I saw that quote on an image in the Twitter feed of Erin Davis (author, voice artist, retired radio host) a few days ago.*
This quote seemed like the perfect writing prompt.
Change and renewal in our environment and within us
Fall is an amazing time for renewal. It begins with “back-to-school,” then a change in season. If you’re Jewish (like I am), it means the high holidays.
When I set out to write this post, I didn’t intend for it to be Jewy, but it’s what I relate to.
The high holidays start with the Jewish New Year (Rosh Hashana) and flows into Yom Kippur (“The Day of Atonement”). Some would say that this period ends with the lesser-celebrated Sukkot.
Like the start of the season, Rosh Hashanah is a holiday of celebration and introspection.
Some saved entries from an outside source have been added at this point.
(** The functions src/abi/instructions.ts imports from ./encode.js.  The
    module itself is not available, so the instruction encoders are
    stated over any implementation of this interface.  Arguments typed
    [bigint | string] and [PublicKey | string] are taken after
    conversion. *)
Class Primitives : Type := {
  encU8 : Z → result Buffer.t;
  encU16 : Z → result Buffer.t;
  encU32 : Z → result Buffer.t;
  encU64 : Z → result Buffer.t;
  encU128 : Z → result Buffer.t;
  encI128 : Z → result Buffer.t;
  encPubkey : PublicKey → result Buffer.t
}.

(** The contract of the interface, as the specification (section 3:
    "All multi-byte integers are little-endian") and the vectors of
    test/abi.test.ts give it: a value of the field's range is returned as
    its little-endian bytes, a signed one in two's complement, a key as
    its bytes. *)
Class LittleEndian (P : Primitives) : Prop := {
  encU8_le v : 0 <= v < 2 ^ 8 → encU8 v = Ok (LE.bytes 1 v);
  encU16_le v : 0 <= v < 2 ^ 16 → encU16 v = Ok (LE.bytes 2 v);
  encU32_le v : 0 <= v < 2 ^ 32 → encU32 v = Ok (LE.bytes 4 v);
  encU64_le v : 0 <= v < 2 ^ 64 → encU64 v = Ok (LE.bytes 8 v);
  encU128_le v : 0 <= v < 2 ^ 128 → encU128 v = Ok (LE.bytes 16 v);
  encI128_le v :
    - 2 ^ 127 <= v < 2 ^ 127 → encI128 v = Ok (LE.bytes 16 (v mod 2 ^ 128));
  encPubkey_bytes pk : encPubkey pk = Ok (toBytes pk)
}.

(** The deploy script's own copy of the encoders implements the
    interface. *)
#[global] Instance deployPrimitives : Primitives := {|
  encU8 := DeployTightLp.encU8;
  encU16 := DeployTightLp.encU16LE;
  encU32 := DeployTightLp.encU32LE;
  encU64 := DeployTightLp.encU64LE;
  encU128 := DeployTightLp.encU128LE;
  encI128 := DeployTightLp.encI128LE;
  encPubkey := DeployTightLp.encPubkey
|}.

End Encode.

(* ===================================================================== *)
(** ** src/abi/instructions.ts: tags and instruction encoders *)
(* ===================================================================== *)

Module Instructions.
Import Encode.

Module IX_TAG.
Definition InitMarket : Z := 0.
Definition InitUser : Z := 1.
Definition InitLP : Z := 2.
Definition DepositCollateral : Z := 3.
Definition WithdrawCollateral : Z := 4.
Definition KeeperCrank : Z := 5.
Definition TradeNoCpi : Z := 6.
Definition LiquidateAtOracle : Z := 7.
Definition CloseAccount : Z := 8.
Definition TopUpInsurance : Z := 9.
Definition TradeCpi : Z := 10.
Definition SetRiskThreshold : Z := 11.
Definition UpdateAdmin : Z := 12.
Definition CloseSlab : Z := 13.
End IX_TAG.

Record InitMarketArgs : Type := {
  admin : PublicKey;
  collateralMint : PublicKey;
  indexFeedId : string;
  maxStalenessSecs : Z;
  confFilterBps : Z;
  invert : Z;
  unitScale : Z;
  warmupPeriodSlots : Z;
  maintenanceMarginBps : Z;
  initialMarginBps : Z;
  tradingFeeBps : Z;
  maxAccounts : Z;
  newAccountFee : Z;
  riskReductionThreshold : Z;
  maintenanceFeePerSlot : Z;
  maxCrankStalenessSlots : Z;
  liquidationFeeBps : Z;
  liquidationFeeCap : Z;
  liquidationBufferBps : Z;
  minLiquidationAbs : Z
}.

(** Remove the [0x] prefix if present. *)
Definition stripHexPrefix (feedId : string) : string :=
  match feedId with
  | String "0" (String "x" rest) => rest
  | _ => feedId
  end.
Yom Kippur is the most solemn and introspective day in Judaism. It emphasizes personal responsibility for one’s actions.
Throughout the two holidays, it’s customary for Jews to admit the mistakes they’ve made over the year (traditional liturgy calls them “sins”); to ask for forgiveness, and vow to do better.
Jewish tradition teaches that to make it right with another person, you must approach that person directly and apologize. I think that the intention counts. You can visit them for a face-to-face, call, write an email or even write an apology that they will never see.
Best foot forward
I don’t know if it still is, but when I was a child, it was customary to buy new, semi-formal outfits to wear to synagogue. Jeans and t-shirts are not synagogue-appropriate. Suits, skirts and dresses are. In my opinion, dressing up is a sign of respect.
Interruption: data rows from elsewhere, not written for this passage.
(** * Token-authentication simulation (final.cpp): model and verification

    The program simulates a Trusted Authority (TA), Nodes and a Middleware
    (MW) that exchange AES-CBC encrypted tokens, runs the per-node protocol
    on a pool of worker threads and aggregates latency statistics.

    Modelling conventions:
    - [std::string] is a byte sequence: [list ascii] ([bytes]);
    - [int] is a 32-bit and [long long] a 64-bit two's-complement integer,
      carried by [Z] with the wrap-around written out;
    - [double] is carried by [Q] (rounding is not modelled);
    - a C++ exception is the [Throw] side of [result];
    - the entropy of [CryptoPP::AutoSeededRandomPool], the draws of the
      worker's [std::mt19937] and the clock are inputs of the model. *)

From Stdlib Require Import Ascii String.
From Stdlib Require Import List Bool Arith ZArith QArith Lia DecimalString.
From Stdlib Require Import Permutation Sorted Btauto.
From Stdlib Require DecimalPos.
Import ListNotations.

Set Implicit Arguments.
Close Scope Q_scope.
Open Scope nat_scope.

(* ------------------------------------------------------------------ *)
(** * Byte strings *)

Definition bytes := list ascii.

(** A string literal of the source. *)
Definition str (s : string) : bytes := list_ascii_of_string s.
Arguments str s%_string.
(** [stop] brings a plugin back to rest when it finds no request in flight
    and no interval timer running besides those of the two handles. *)
Lemma stop_leaves_rest env app w :
  Plugin.inflight w = [] ->
  (forall tm, is_Some (Plugin.intervals w !! tm) ->
              Plugin.discoveryInterval (Plugin.vars w) = Some tm
              \/ Plugin.reconnectInterval (Plugin.vars w) = Some tm) ->
  at_rest (Plugin.stop env app w).2.
Proof.
  destruct w as [[c p fws d r ic known] [tr n] ti infl]. plugin_cbn.
  intros -> Hown. unfold Plugin.stop, at_rest.
  assert (forall (fws0 : list SpokeForwarder.t) w0,
             exists h0,
               for_of fws0
                 (fun forwarder =>
                    let* _ := Plugin.lift (SpokeForwarder.stop env forwarder) in ret tt) w0
               = (Normal tt,
                  Plugin.mkWorld (Plugin.vars w0) h0 (Plugin.intervals w0)
                    (Plugin.inflight w0))) as Hall.
  { induction fws0 as [|fw fws0 IH]; intros w0; simpl.
    - exists (Plugin.host w0). by destruct w0.
    - unfold bind at 1, bind at 1, Plugin.lift at 1. rewrite stop_spec. unfold ret at 1.
      destruct (IH (Plugin.mkWorld (Plugin.vars w0)
                      (add_effects (Plugin.host w0) (stop_effects fw))
                      (Plugin.intervals w0) (Plugin.inflight w0))) as (h0 & ->).
      by exists h0. }
  unfold bind, Plugin.lift, ret in Hall.
  assert (match r with
          | Some tm => delete tm (match d with Some tm0 => delete tm0 ti | None => ti end)
          | None => match d with Some tm0 => delete tm0 ti | None => ti end
          end = ∅) as Hempty.
  { apply map_eq. intros tm. rewrite lookup_empty.
    destruct (ti !! tm) as [cb|] eqn:Etm.
    - destruct (Hown tm) as [->| ->]; [by eexists|..].
      + destruct r as [r|]; [destruct (decide (r = tm)) as [->|Hne]|].
        * by rewrite lookup_delete_eq.
        * rewrite lookup_delete_ne by done. by rewrite lookup_delete_eq.
        * by rewrite lookup_delete_eq.
      + by rewrite lookup_delete_eq.
    - destruct r as [r|], d as [d|];
        rewrite ?lookup_delete_None; eauto. }
  destruct (App.radarApi app) as [[re [ue|]]|], d as [d|], r as [r|];
    unfold Plugin.clearInterval, Plugin.setPluginStatus, Plugin.debug, Plugin.lift,
      Plugin.write, Plugin.read, try_catch, bind, emit, ret, throw;
    cbn -[for_of String.append delete insert SpokeForwarder.stop];
    match goal with
    | |- context [for_of ?l ?f ?w0] => destruct (Hall l w0) as (h0 & ->)
    end;
    plugin_cbn; cbn [snd Plugin.vars Plugin.intervals Plugin.inflight
                     Plugin.discoveryInterval Plugin.reconnectInterval];
    repeat split; try done; exact Hempty.
Qed.

(** C8, as stated, fails twice over. Right after [start], while the first
    [getRadars] is still on its way, neither interval handle is set. And a
    request that [stop] leaves in flight comes back after the restart: the
    plugin is started and connects, a discovery poll is on its way when the
    plugin is stopped and started again, the old poll then fails and the
    new startup succeeds, and both handles are set. *)
Lemma neither_timer_then_both :
  let up := [Response 200; ResData "{}"; ResEnd] in
  let down := [ReqError (mkError "connect ECONNREFUSED")] in
  let w := Plugin.run backend_down app_full fresh_world
             [Plugin.Start sample_settings; Plugin.Settle 0 up; Plugin.Tick 0;
              Plugin.Stop; Plugin.Start sample_settings;
              Plugin.Settle 0 down; Plugin.Settle 0 up] in
  (Plugin.run backend_down app_full fresh_world [Plugin.Start sample_settings]
   = started_world app_full
   /\ Plugin.discoveryInterval (Plugin.vars (started_world app_full)) = None
   /\ Plugin.reconnectInterval (Plugin.vars (started_world app_full)) = None
   /\ Plugin.inflight (started_world app_full) = [Plugin.AwaitStartup sample_settings])
  /\ (Plugin.reconnectInterval (Plugin.vars w) = Some 1%nat
      /\ Plugin.discoveryInterval (Plugin.vars w) = Some 2%nat
      /\ Plugin.intervals w !! 1%nat
         = Some (Plugin.Reconnect Plugin.InPollForRadarChanges sample_settings)
      /\ Plugin.intervals w !! 2%nat = Some (Plugin.DiscoveryPoll sample_settings)
      /\ is_Some (Plugin.client (Plugin.vars w))
      /\ Plugin.inflight w = []).
Proof. repeat split. by eexists. Qed.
Furthermore, for those of us who do dress casually most days, it differentiates the space and time. It shows that these are special days. And uncomfortable shoes could be regarded as part of the experience of taking us out of the day-to-day and into something that feels different. (Not that I recommend uncomfortable shoes.)
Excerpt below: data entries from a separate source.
(** * asyncTutorial.ipynb: blocking versus cooperative iteration

    A shallow embedding of the notebook's two code cells and the facts about
    them.  Cell 2 squares [range(N)] one unit at a time behind a blocking
    [time.sleep]; cell 3 squares the same range as [N] coroutines driven by
    an asyncio event loop and gathered with [asyncio.as_completed].  Both
    iterate under a [tqdm] progress bar.

    Conventions of the embedding:
    - Python [int] is [Z] (unbounded), [a**2] is [a ^ 2];
    - the interpreter is the notebook's, a 64-bit CPython: [len] cannot
      report more than [sys.maxsize];
    - time is a clock in milliseconds, so the literal [0.2] is [200];
      only the two sleep primitives move the clock;
    - [tqdm], [time] and [asyncio] are libraries outside the repository:
      they are modelled by their documented behaviour, named where used;
    - the event loop is the one that already exists when the cell runs
      ([nest_asyncio]): it may hold handles that are not this program's,
      and nothing is ever taken off it but by running it;
    - what Python leaves to the runtime (iteration order of a [set] of
      objects, ties between timers of equal deadline) is a [Scheduler]
      oracle, and every statement about cell 3 quantifies over it. *)

From stdpp Require Import base decidable option list list_numbers sorting
  gmultiset.

Open Scope Z_scope.

(* ================================================================== *)
(** ** Data *)

(** A coroutine object of an [async def] whose only suspension point is
    [await asyncio.sleep(delay)]: either it has returned, or it is about to
    sleep and then go on as [k]. *)
Inductive Coro (A : Type) : Type :=
  | Return (v : A)
  | AwaitSleep (delay : Z) (k : Coro A).
Arguments Return {A} v.
Arguments AwaitSleep {A} delay k.
(** What a traversal does, in one statement: it never throws; it leaves
    the dictionary cache and the read count alone; it calls, in order
    and at most once each, only providers whose key was not cached; and
    the translation cache changes by at most the one entry it returns. *)
Lemma translationPhase_spec (order : list string) (text : value) :
  forall (lastError : option exn) (w : World),
  exists tr le w',
    translationPhase order text lastError w = (Val (tr, le), w')
    /\ dictCache w' = dictCache w
    /\ storageReads w' = storageReads w
    /\ (exists added,
          netlog w' = (netlog w ++ added)%list
          /\ sublist added (candidateRequests (translationCache w) order text))
    /\ match tr with
       | None =>
           translationCache w' = translationCache w
           /\ Forall (fun pk => translationCache w !! cacheKey pk text = None)
                     order
       | Some r =>
           exists pk, In pk order
             /\ ((translationCache w !! cacheKey pk text = Some r
                  /\ translationCache w' = translationCache w)
                 \/ (translationCache w !! cacheKey pk text = None
                     /\ translationCache w'
                        = <[cacheKey pk text := r]> (translationCache w)
                     /\ truthy (translation r) = true
                     /\ provider r = providerName pk
                     /\ (pk = "libre" \/ pk = "mymemory")
                     /\ (exists before,
                           netlog w'
                           = (netlog w ++ before ++ requestsOf pk text)%list)
                     /\ exists w0 w1,
                          callProvider pk text w0 = (Val (Some r), w1)))
       end.
Proof.
  induction order as [|pk rest IH]; intros lastError w.
  - exists None, lastError, w. rewrite translationPhase_nil.
    repeat split; auto. exists []. split; [by rewrite app_nil_r|constructor].
  - rewrite translationPhase_cons. unfold candidateRequests. cbn [List.filter].
    unfold cached at 1.
    destruct (translationCache w !! cacheKey pk text) as [hit|] eqn:Hit.
    { exists (Some hit), lastError, w. repeat split; auto.
      - exists []. split; [by rewrite app_nil_r|apply sublist_nil_l].
      - exists pk. split; [left; reflexivity|]. left. auto. }
    cbn [negb flat_map].
    destruct (callProvider_spec pk text w) as (out & E & Hout). rewrite E.
    destruct (push_requests_frame (issuedRequests pk text) w) as (Ft & Fd & Fs).
    pose proof (netlog_push_requests (issuedRequests pk text) w) as Fn.
    set (w1 := push_requests (issuedRequests pk text) w) in *.
    assert (Hrest : forall le0 w2,
      translationCache w2 = translationCache w ->
      dictCache w2 = dictCache w -> storageReads w2 = storageReads w ->
      netlog w2 = (netlog w ++ issuedRequests pk text)%list ->
      exists tr le w',
        translationPhase rest text le0 w2 = (Val (tr, le), w')
        /\ dictCache w' = dictCache w
        /\ storageReads w' = storageReads w
        /\ (exists added,
              netlog w' = (netlog w ++ added)%list
              /\ sublist added
                   (requestsOf pk text ++
                    flat_map (fun pk0 => requestsOf pk0 text)
                      (List.filter
                         (fun pk0 => negb (cached (translationCache w) text pk0))
                         rest))%list)
        /\ match tr with
           | None =>
               translationCache w' = translationCache w
               /\ Forall (fun pk0 =>
                            translationCache w !! cacheKey pk0 text = None)
                         (pk :: rest)
           | Some r =>
               exists pk0, In pk0 (pk :: rest)
                 /\ ((translationCache w !! cacheKey pk0 text = Some r
                      /\ translationCache w' = translationCache w)
                     \/ (translationCache w !! cacheKey pk0 text = None
                         /\ translationCache w'
                            = <[cacheKey pk0 text := r]> (translationCache w)
                         /\ truthy (translation r) = true
                         /\ provider r = providerName pk0
                         /\ (pk0 = "libre" \/ pk0 = "mymemory")
                         /\ (exists before,
                               netlog w'
                               = (netlog w ++ before ++ requestsOf pk0 text)%list)
                         /\ exists w0 w1,
                              callProvider pk0 text w0 = (Val (Some r), w1)))
           end).
    { intros le0 w2 Et Ed Es En.
      destruct (IH le0 w2) as (tr & le & w' & Ep & Hd & Hs & (added & Hn & Hsub) & Hc).
      exists tr, le, w'. split; [exact Ep|].
      split; [congruence|]. split; [congruence|]. split.
      - exists (issuedRequests pk text ++ added)%list. split.
        + rewrite Hn, En. by rewrite <- app_assoc.
        + apply sublist_app; [apply issuedRequests_sublist|].
          unfold candidateRequests in Hsub. by rewrite Et in Hsub.
      - destruct tr as [r|].
        + destruct Hc as (pk0 & Hin & Hc). exists pk0.
          split; [right; exact Hin|]. rewrite Et in Hc.
          destruct Hc as [Hc|(H1 & H2 & H3 & H4 & H5 & (before & H6) & H7)];
            [left; exact Hc|right].
          repeat (split; [assumption|]). split; [|exact H7].
          exists (issuedRequests pk text ++ before)%list.
          rewrite H6, En. by rewrite <- !app_assoc.
        + destruct Hc as [Hc1 Hc2]. split; [congruence|].
          constructor; [exact Hit|]. by rewrite Et in Hc2. }
    destruct out as [[r|]|err].
    + destruct (Hout r eq_refl) as (Tr & Pr & Pk & Hiss). rewrite Tr.
      rewrite Hiss in Fn.
      exists (Some r), lastError,
        (set_translationCache (insert (cacheKey pk text) r) w1).
      split; [reflexivity|]. split; [exact Fd|]. split; [exact Fs|]. split.
      * exists (requestsOf pk text). split; [exact Fn|].
        apply sublist_inserts_r. reflexivity.
      * exists pk. split; [left; reflexivity|]. right.
        split; [exact Hit|]. split; [simpl; by rewrite Ft|].
        repeat split; auto; [exists []; exact Fn|exists w, w1; exact E].
    + apply Hrest; auto.
    + apply Hrest; auto.
Qed.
While not really one of the high holidays, it begins four days after Yom Kippur. Sukkot is an agricultural festival that was initially considered a thanksgiving for the fruit harvest. Several years ago, I wrote an article called, “Tzimmes and Turkeys: A Canadian Jewish Thanksgiving” for a blog that later folded into the Forward’s Food section.
In this article, I shared that American Puritans modelled Thanksgiving after Sukkot as a harvest holiday and that American influence made Canadian Thanksgiving what it is today.
“Both Thanksgiving and Sukkot are festivals of giving thanks to God, the giver of the fall harvest.” You can read the whole article here. Every few years, I share it in September or October.
Like fall and the trees, the High Holidays are a time for renewal and new beginnings, rebirth and renewal. It’s a time for redemption. We can shed our metaphorical leaves to create space for something new and beautiful.
[Side note: In Judaism, the trees have a new year holiday of their own in February, celebrating their rebirth.]
To make space for something new, it helps to release the old, that which no longer serves. In my case, I got rid of the hair that no longer served. One of the results: I love not having to put it in a ponytail every time I eat.
Furthermore, trees are sturdy. They sway, but it takes a lot to knock ’em down.
New seasons, new years, new outfits, new haircut (me, last week), new possibilities.